I would also stress that AI is here to stay. The world we are living in today is not going to be the same world in the next five years. The concept of massive investment in R&D by large pharma companies is going to vanish — it is already happening if you consider all the layoffs making the news. There will be fewer people in R&D departments and more investment in sales and marketing, and the emphasis will be on finding partners who can help bridge these gaps by using AI to reduce the cost of drug development.

I also believe that the really successful companies of the future won’t be the same Big Pharma firms from today but companies that achieve more in shorter timeframes and thus are able to capture more of the market. I also see companies like Google, which are just entering the market today, becoming important players because they know how to find the right experts, and they can be agile. They have the potential to change the way drug development is going to be viewed. Once they figure out the process, it is a matter of repeating those steps thousands of times.

That raises questions about how the current workforce is being trained to manage these changes, which have already started and will only occur more rapidly in the coming years. They need to be prepared because these changes won’t take place slowly like in past industrial revolutions. Fortunately for VeriSIM Life, AI will be one of the easiest changes because it has so much to offer and can solve complex problems quickly. We hope to assist in the transition of the healthcare industry into AI-enabled Pharma in a time- and cost-effective manner!

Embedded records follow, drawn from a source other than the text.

(** ** The handler without the budget *)

Definition direct (w : Wire) (o : Op) : Wire :=
  match o with
  | OHeader f => wire_edit f w
  | OWriteHeader code => wire_WriteHeader code w
  | OWrite b => wire_Write b w
  | OFlush => wire_Flush w
  | OCommit | OOnExpiry _ => w
  end.

Definition direct_run (ops : list Op) (w : Wire) : Wire := fold_left direct ops w.

(** ** The invariant *)

Section Invariant.
Context (w0 : Wire).

(** The wire holds what the handler alone would have put on it. *)
Definition transparent (s : Sys) : Prop :=
  let d := direct_run (y_ops s) w0 in
  w_Header d = y_h s /\ w_sent d = w_sent (y_wire s) /\ w_body d = w_body (y_wire s) /\
  (wrote (y_st s) = true <-> w_sent d <> None) /\ (wrote (y_st s) = false -> y_wire s = w0).

(** The budget has claimed the answer: nothing of the handler is on the wire. *)
Definition claimed (s : Sys) : Prop :=
  wrote (y_st s) = false /\ committed (y_st s) = false /\
  ((exists gone r, y_mw s = Answering gone r /\ y_wire s = w0 /\ (gone = false -> budget <= y_now s)) \/
   (y_mw s = Returned /\
    (y_wire s = w0 \/ exists r, budget <= y_now s /\ y_wire s = answer r w0))).

Definition waiting (s : Sys) : Prop :=
  match y_mw s with
  | Selecting => True
  | Woken => budget <= y_now s \/ y_ctx s = Some Canceled
  | Deciding gone => gone = false -> budget <= y_now s
  | Awaiting => wrote (y_st s) = true \/ committed (y_st s) = true
  | Answering _ _ => False
  | Returned | Raised _ => done_closed s = true
  end.

Record inv (s : Sys) : Prop := {
  inv_deadline : y_ctx s = Some DeadlineExceeded -> budget <= y_now s;
  inv_claimed : expired (y_st s) = true -> claimed s;
  inv_open : expired (y_st s) = false -> transparent s /\ waiting s;
}.

Lemma budget_inv_start : w_sent w0 = None -> inv (start w0).
Proof. intros E. split; [done|done|]. intros _. split; [|done]. by repeat split. Qed.

(** [perform] on the parts the middleware reads. *)
Lemma perform_same o s :
  y_now (perform o s) = y_now s /\ y_ctx (perform o s) = y_ctx s /\ y_mw (perform o s) = y_mw s /\
  y_handler (perform o s) = y_handler s /\ y_ops (perform o s) = y_ops s ++ [o] /\
  expired (y_st (perform o s)) = expired (y_st s).
Proof.
  destruct s as [now ctx [ex cm wr oe] h wire mw hd pk lg ops].
  by destruct o, ex, wr.
Qed.

Lemma perform_late o s :
  expired (y_st s) = true ->
  y_wire (perform o s) = y_wire s /\ wrote (y_st (perform o s)) = wrote (y_st s) /\
  committed (y_st (perform o s)) = committed (y_st s).
Proof.
  destruct s as [now ctx [ex cm wr oe] h wire mw hd pk lg ops]. cbn. intros ->. by destruct o.
Qed.

Lemma perform_open_flags o s :
  (wrote (y_st s) = true -> wrote (y_st (perform o s)) = true) /\
  (committed (y_st s) = true -> committed (y_st (perform o s)) = true).
Proof.
  destruct s as [now ctx [ex cm wr oe] h wire mw hd pk lg ops]. by destruct o, ex, wr, cm.
Qed.

(** The client cannot tell the two responses apart. *)
Definition shown (d w : Wire) : Prop :=
  w_sent d = w_sent w /\ w_body d = w_body w /\ (w_sent d = None -> w_Header d = w_Header w).

Lemma shown_WriteHeader code d w : shown d w ->
  shown (wire_WriteHeader code d) (wire_WriteHeader code w) /\ w_sent (wire_WriteHeader code d) <> None.
Proof.
  intros (E1 & E2 & E3). unfold shown, wire_WriteHeader. rewrite <- E1.
  destruct (w_sent d) eqn:E; cbn; [by rewrite <- E1, E|]. by rewrite <- E3.
Qed.

Lemma shown_Write b d w : shown d w ->
  shown (wire_Write b d) (wire_Write b w) /\ w_sent (wire_Write b d) <> None.
Proof.
  intros [H N]%(shown_WriteHeader 200). unfold wire_Write, shown in *. cbn.
  destruct H as (E1 & E2 & E3). split; [|done]. split_and!; [done|by rewrite E2|done].
Qed.

Lemma set_wrote_id st : wrote st = true -> set_wrote st = st.
Proof. destruct st. cbn. by intros ->. Qed.

Lemma begin_open s : expired (y_st s) = false -> transparent s ->
  begin (y_h s) (y_st s) (y_wire s) =
    (true, set_wrote (y_st s), (begin (y_h s) (y_st s) (y_wire s)).2) /\
  shown (direct_run (y_ops s) w0) (begin (y_h s) (y_st s) (y_wire s)).2.
Proof.
  intros E (E1 & E2 & E3 & E4 & E5). unfold begin, shown. rewrite E, E1.
  destruct (wrote (y_st s)) eqn:W; cbn [snd].
  - split; [by rewrite set_wrote_id|]. split_and!; [done|done|].
    by intros N%(proj1 E4 eq_refl).
  - split; [done|]. by split_and!.
Qed.

Lemma wire_WriteHeader_header code w : w_Header (wire_WriteHeader code w) = w_Header w.
Proof. unfold wire_WriteHeader. by destruct (w_sent w). Qed.

(** A write of the handler, whatever it writes. *)
Lemma write_transparent o (f : Wire -> Wire) s :
  expired (y_st s) = false -> transparent s ->
  (forall d, direct d o = f d) -> (forall d, w_Header (f d) = w_Header d) ->
  (forall d w, shown d w -> shown (f d) (f w) /\ w_sent (f d) <> None) ->
  perform o s = (let '(ok, st, w) := begin (y_h s) (y_st s) (y_wire s) in
                 with_st st (if ok then f w else w) (did o s)) ->
  transparent (perform o s).
Proof.
  intros E H Hd Hh Hf Ep. destruct (begin_open s E H) as [Eb Hs].
  apply Hf in Hs as [(H1 & H2 & H3) N]. unfold transparent. rewrite Ep, Eb.
  unfold direct_run in *. cbn [y_ops y_h y_st y_wire with_st did set_wrote wrote].
  rewrite fold_left_app. cbn [fold_left]. rewrite Hd, Hh.
  split_and!; [apply H|done|done|done|done].
Qed.

(** An operation that writes nothing. *)
Lemma quiet_transparent o s :
  transparent s -> (forall d, direct d o = d) ->
  y_h (perform o s) = y_h s -> y_wire (perform o s) = y_wire s ->
  wrote (y_st (perform o s)) = wrote (y_st s) -> transparent (perform o s).
Proof.
  intros H Hd E1 E2 E3. destruct (perform_same o s) as (_ & _ & _ & _ & Eo & _).
  unfold transparent, direct_run. rewrite Eo, E1, E2, E3, fold_left_app. cbn [fold_left].
  by rewrite Hd.
Qed.

(** An operation keeps the two sides in step. *)
Lemma perform_transparent o s :
  expired (y_st s) = false -> transparent s -> transparent (perform o s).
Proof.
  intros E H. destruct o as [f|code|b| | |a].
  - destruct H as (E1 & E2 & E3 & E4 & E5). unfold transparent, direct_run in *. cbn.
    rewrite fold_left_app. cbn. by rewrite E1.
  - apply (write_transparent _ (wire_WriteHeader code)); try done.
    + apply wire_WriteHeader_header.
    + apply shown_WriteHeader.
    + unfold perform, bw_WriteHeader. cbn [y_h y_st y_wire did]. by destruct (begin _ _ _) as [[[] ?] ?].
  - apply (write_transparent _ (wire_Write b)); try done.
    + intros d. apply (wire_WriteHeader_header 200).
    + apply shown_Write.
    + unfold perform, bw_Write. cbn [y_h y_st y_wire did]. by destruct (begin _ _ _) as [[[] ?] ?].
  - apply (write_transparent _ wire_Flush); try done.
    + apply wire_WriteHeader_header.
    + apply (shown_WriteHeader 200).
    + unfold perform, bw_Flush. cbn [y_h y_st y_wire did]. by destruct (begin _ _ _) as [[[] ?] ?].
  - apply (quiet_transparent OCommit s); [done|done| | |]; unfold perform; cbn; by rewrite E.
  - by apply (quiet_transparent (OOnExpiry a) s).
Qed.

Lemma waiting_perform o s : waiting s -> waiting (perform o s).
Proof.
  destruct (perform_same o s) as (E1 & E2 & E3 & E4 & _). destruct (perform_open_flags o s) as [F1 F2].
  unfold waiting, done_closed. rewrite E1, E2, E3, E4. destruct (y_mw s); try done.
  intros [H|H]; [left|right]; auto.
Qed.

Lemma claimed_perform o s : expired (y_st s) = true -> claimed s -> claimed (perform o s).
Proof.
  intros E (H1 & H2 & H3). destruct (perform_same o s) as (E1 & E2 & E3 & E4 & _).
  destruct (perform_late o s E) as (F1 & F2 & F3).
  unfold claimed. by rewrite E1, E3, F1, F2, F3.
Qed.

(** An event that leaves the response alone. *)
Lemma inv_move s s' :
  y_st s' = y_st s -> y_wire s' = y_wire s -> y_h s' = y_h s -> y_ops s' = y_ops s ->
  (y_ctx s' = Some DeadlineExceeded -> budget <= y_now s') ->
  (expired (y_st s) = true -> y_mw s' = y_mw s /\ y_now s <= y_now s') ->
  (expired (y_st s) = false -> waiting s -> waiting s') ->
  inv s -> inv s'.
Proof.
  intros E1 E2 E3 E4 Hd Hc Ho [_ Ic Io]. split; [done| |].
  - rewrite E1. intros E. destruct (Hc E) as [Em Hn]. destruct (Ic E) as (H1 & H2 & H3).
    unfold claimed. rewrite E1, E2, Em. split_and!; [done|done|].
    destruct H3 as [(g & r & H3 & H4 & H5)|(H3 & [H4|(r & H4 & H5)])]; [left|right; split; [done|]..].
    + exists g, r. split_and!; [done|done|]. intros Hg. specialize (H5 Hg). lia.
    + by left.
    + right. exists r. split; [lia|done].
  - rewrite E1. intros E. destruct (Io E) as [H1 H2]. split; [|by apply Ho].
    unfold transparent. by rewrite E1, E2, E3, E4.
Qed.

Lemma finish_fields s :
  y_st (finish s) = y_st s /\ y_wire (finish s) = y_wire s /\ y_h (finish s) = y_h s /\
  y_ops (finish s) = y_ops s /\ y_now (finish s) = y_now s /\
  y_mw (finish s) = match y_panicked s with Some p => Raised p | None => Returned end /\
  done_closed (finish s) = done_closed s.
Proof. done. Qed.

Lemma inv_finish s :
  inv s -> expired (y_st s) = false -> done_closed s = true -> inv (finish s).
Proof.
  intros Hi E D. apply (inv_move s); try done.
  - cbn. pose proof (inv_deadline _ Hi). destruct (y_ctx s) as [[]|]; cbn; intros; auto; done.
  - rewrite E. done.
  - intros _ _. unfold waiting. cbn. unfold done_closed in *. cbn. by destruct (y_panicked s).
Qed.

(** The middleware is in its [select] or past it only while nothing is claimed. *)
Lemma not_claimed s : inv s ->
  match y_mw s with Answering _ _ | Returned => False | _ => True end -> expired (y_st s) = false.
Proof.
  intros Hi Hm. destruct (expired (y_st s)) eqn:E; [|done].
  destruct (inv_claimed _ Hi E) as (_ & _ & [(g & r & Em & _)|[Em _]]); by rewrite Em in Hm.
Qed.

(** Events of the clock, the context and the handler's goroutine. *)
Lemma inv_around s s' :
  y_st s' = y_st s -> y_wire s' = y_wire s -> y_h s' = y_h s -> y_ops s' = y_ops s ->
  y_mw s' = y_mw s -> y_now s <= y_now s' ->
  (y_ctx s' = y_ctx s \/ y_ctx s = None) ->
  (y_ctx s' = Some DeadlineExceeded -> budget <= y_now s') ->
  (done_closed s = true -> done_closed s' = true) -> inv s -> inv s'.
Proof.
  intros E1 E2 E3 E4 E5 Hn Hc Hd Hk Hi. apply (inv_move s); try done.
  intros _. unfold waiting. rewrite E1, E5. destruct (y_mw s); try done.
  - intros [H|H]; [left; lia|right]. by destruct Hc as [->|Hc]; [|congruence].
  - intros H G. specialize (H G). lia.
Qed.

Lemma inv_handler e s s' : handler_event e s = Some s' -> inv s -> inv s'.
Proof.
  intros He Hi. pose proof (inv_deadline s Hi) as Hd. unfold handler_event in He.
  destruct e as [| | |o| |p| | | | | | | | | |]; try done; destruct (y_handler s) eqn:Eh; simplify_eq.
  2-3,5-6: apply (inv_around s); try done; try (by left); unfold done_closed; by rewrite Eh.
  - destruct (perform_same o s) as (E1 & E2 & _ & _ & _ & E).
    split; rewrite ?E1, ?E2, ?E; [done| |]; intros Ex.
    + by apply claimed_perform, inv_claimed.
    + destruct (inv_open _ Hi Ex). split; [by apply perform_transparent|by apply waiting_perform].
  - unfold recovered. case_match;
      (apply (inv_around s); try done; try (by left); unfold done_closed; by rewrite Eh).
Qed.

Jo Varshney, Ph.D., D.V.M.

Dr. Jo Varshney is the Founder and CEO of VeriSIM Life, and the inventor of VeriSIM Life’s BIOiSIM core technology. A virtual drug development engine that harnesses the power of traditional statistical modeling along with artificial intelligence and machine learning, BIOiSIM enables pharma and biotech professionals to bring more lifesaving and cost-efficient therapies to patients faster than ever before. Over the past several years, Dr. Varshney has front-led numerous collaborative engagements with a host of pharmaceutical clients, government agencies, academic/medical institutes and industry innovators.. Prior to starting VeriSIM Life, Dr. Jo Varshney gained her doctorate in Veterinary Medicine (DVM) and holds a Ph.D. in comparative oncology/genomics from the University of Minnesota, as well as graduate degrees in comparative pathology from Penn State and computational sciences from UC San Francisco.